> **INSTRUCTIONS FOR THE TASK**
Once the line containing "(** *** [virtual" is found in the entries below, restate it and each following line word for word, stopping after the line containing "(** [getName], [getInput], [getOutput]".
--- DATA RECORDS ---
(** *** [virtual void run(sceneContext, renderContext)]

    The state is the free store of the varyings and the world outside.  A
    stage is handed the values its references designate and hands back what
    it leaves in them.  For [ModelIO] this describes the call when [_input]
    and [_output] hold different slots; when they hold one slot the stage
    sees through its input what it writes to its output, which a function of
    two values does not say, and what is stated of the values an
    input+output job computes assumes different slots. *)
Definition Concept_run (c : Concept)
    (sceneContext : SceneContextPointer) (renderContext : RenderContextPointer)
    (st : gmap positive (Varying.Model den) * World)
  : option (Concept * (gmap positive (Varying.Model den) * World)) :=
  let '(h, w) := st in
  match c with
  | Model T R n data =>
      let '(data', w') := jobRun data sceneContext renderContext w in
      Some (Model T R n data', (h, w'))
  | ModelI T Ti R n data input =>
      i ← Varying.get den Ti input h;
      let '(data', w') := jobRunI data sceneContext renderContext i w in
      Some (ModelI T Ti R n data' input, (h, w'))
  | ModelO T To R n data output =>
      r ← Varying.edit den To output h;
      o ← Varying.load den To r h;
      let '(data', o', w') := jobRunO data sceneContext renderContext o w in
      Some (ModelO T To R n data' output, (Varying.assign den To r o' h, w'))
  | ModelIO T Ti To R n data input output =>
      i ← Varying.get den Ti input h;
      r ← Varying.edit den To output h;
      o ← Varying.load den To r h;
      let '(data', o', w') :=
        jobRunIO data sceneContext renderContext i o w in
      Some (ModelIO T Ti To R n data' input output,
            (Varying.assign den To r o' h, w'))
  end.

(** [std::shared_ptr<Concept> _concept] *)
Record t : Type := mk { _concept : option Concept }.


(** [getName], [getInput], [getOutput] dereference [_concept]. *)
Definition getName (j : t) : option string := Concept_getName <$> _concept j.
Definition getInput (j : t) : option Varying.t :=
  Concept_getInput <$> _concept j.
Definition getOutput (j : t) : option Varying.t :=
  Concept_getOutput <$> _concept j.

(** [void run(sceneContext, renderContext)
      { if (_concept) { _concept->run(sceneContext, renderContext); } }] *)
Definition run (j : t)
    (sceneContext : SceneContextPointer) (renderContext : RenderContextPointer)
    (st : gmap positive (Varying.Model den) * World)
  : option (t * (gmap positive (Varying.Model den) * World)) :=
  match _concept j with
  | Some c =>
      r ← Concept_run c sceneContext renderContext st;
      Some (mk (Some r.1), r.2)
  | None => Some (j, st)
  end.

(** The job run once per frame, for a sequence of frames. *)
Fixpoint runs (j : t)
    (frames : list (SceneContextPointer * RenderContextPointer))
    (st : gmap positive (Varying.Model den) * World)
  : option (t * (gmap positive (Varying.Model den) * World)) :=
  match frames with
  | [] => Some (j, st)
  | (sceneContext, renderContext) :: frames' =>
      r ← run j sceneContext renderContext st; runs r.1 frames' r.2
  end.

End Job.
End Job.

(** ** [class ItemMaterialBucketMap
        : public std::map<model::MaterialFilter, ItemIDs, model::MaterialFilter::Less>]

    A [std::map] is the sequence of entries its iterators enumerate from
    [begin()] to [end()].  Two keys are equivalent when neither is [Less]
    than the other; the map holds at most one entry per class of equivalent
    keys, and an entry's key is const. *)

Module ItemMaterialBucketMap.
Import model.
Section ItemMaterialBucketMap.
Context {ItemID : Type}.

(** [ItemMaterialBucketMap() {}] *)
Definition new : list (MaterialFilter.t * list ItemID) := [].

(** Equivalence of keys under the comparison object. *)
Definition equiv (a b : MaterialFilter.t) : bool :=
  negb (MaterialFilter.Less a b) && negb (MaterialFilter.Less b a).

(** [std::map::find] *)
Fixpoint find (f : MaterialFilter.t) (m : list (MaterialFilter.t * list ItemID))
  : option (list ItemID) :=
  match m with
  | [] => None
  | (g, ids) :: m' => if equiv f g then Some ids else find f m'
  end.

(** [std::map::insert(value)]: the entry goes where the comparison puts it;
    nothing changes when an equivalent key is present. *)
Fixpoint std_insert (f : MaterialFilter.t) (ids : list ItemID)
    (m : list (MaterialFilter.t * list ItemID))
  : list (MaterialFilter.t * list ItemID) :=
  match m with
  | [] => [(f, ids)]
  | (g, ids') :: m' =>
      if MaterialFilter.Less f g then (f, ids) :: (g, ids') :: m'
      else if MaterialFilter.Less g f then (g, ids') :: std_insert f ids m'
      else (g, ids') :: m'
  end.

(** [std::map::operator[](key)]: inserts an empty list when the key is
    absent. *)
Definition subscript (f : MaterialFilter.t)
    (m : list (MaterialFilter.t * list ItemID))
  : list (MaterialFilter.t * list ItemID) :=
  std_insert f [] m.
---
--- DATA RECORDS ---
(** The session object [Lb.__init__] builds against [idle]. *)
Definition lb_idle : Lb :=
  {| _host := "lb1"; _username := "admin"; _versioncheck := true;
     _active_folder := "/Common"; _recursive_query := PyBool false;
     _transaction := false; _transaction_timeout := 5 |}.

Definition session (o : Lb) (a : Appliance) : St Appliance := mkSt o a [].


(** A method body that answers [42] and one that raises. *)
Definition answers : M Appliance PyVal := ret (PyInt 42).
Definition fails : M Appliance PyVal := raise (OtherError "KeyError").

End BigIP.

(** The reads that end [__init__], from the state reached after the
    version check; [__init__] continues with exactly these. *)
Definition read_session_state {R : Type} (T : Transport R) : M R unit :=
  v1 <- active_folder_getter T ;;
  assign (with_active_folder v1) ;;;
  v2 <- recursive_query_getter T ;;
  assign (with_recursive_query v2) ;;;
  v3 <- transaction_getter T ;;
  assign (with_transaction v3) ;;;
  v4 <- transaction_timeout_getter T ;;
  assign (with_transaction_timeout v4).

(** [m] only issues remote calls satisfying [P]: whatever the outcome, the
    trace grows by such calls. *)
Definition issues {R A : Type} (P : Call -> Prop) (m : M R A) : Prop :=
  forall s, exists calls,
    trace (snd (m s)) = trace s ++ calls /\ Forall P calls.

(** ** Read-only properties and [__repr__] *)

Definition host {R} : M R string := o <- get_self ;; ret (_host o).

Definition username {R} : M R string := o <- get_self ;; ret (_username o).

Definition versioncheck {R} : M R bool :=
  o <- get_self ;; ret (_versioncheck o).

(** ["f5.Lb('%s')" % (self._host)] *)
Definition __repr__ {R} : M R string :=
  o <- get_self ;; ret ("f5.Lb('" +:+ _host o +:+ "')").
---
> **YOUR SOLUTION**
(** *** [virtual void run(sceneContext, renderContext)]

    The state is the free store of the varyings and the world outside.  A
    stage is handed the values its references designate and hands back what
    it leaves in them.  For [ModelIO] this describes the call when [_input]
    and [_output] hold different slots; when they hold one slot the stage
    sees through its input what it writes to its output, which a function of
    two values does not say, and what is stated of the values an
    input+output job computes assumes different slots. *)
Definition Concept_run (c : Concept)
    (sceneContext : SceneContextPointer) (renderContext : RenderContextPointer)
    (st : gmap positive (Varying.Model den) * World)
  : option (Concept * (gmap positive (Varying.Model den) * World)) :=
  let '(h, w) := st in
  match c with
  | Model T R n data =>
      let '(data', w') := jobRun data sceneContext renderContext w in
      Some (Model T R n data', (h, w'))
  | ModelI T Ti R n data input =>
      i ← Varying.get den Ti input h;
      let '(data', w') := jobRunI data sceneContext renderContext i w in
      Some (ModelI T Ti R n data' input, (h, w'))
  | ModelO T To R n data output =>
      r ← Varying.edit den To output h;
      o ← Varying.load den To r h;
      let '(data', o', w') := jobRunO data sceneContext renderContext o w in
      Some (ModelO T To R n data' output, (Varying.assign den To r o' h, w'))
  | ModelIO T Ti To R n data input output =>
      i ← Varying.get den Ti input h;
      r ← Varying.edit den To output h;
      o ← Varying.load den To r h;
      let '(data', o', w') :=
        jobRunIO data sceneContext renderContext i o w in
      Some (ModelIO T Ti To R n data' input output,
            (Varying.assign den To r o' h, w'))
  end.

(** [std::shared_ptr<Concept> _concept] *)
Record t : Type := mk { _concept : option Concept }.


(** [getName], [getInput], [getOutput] dereference [_concept]. *)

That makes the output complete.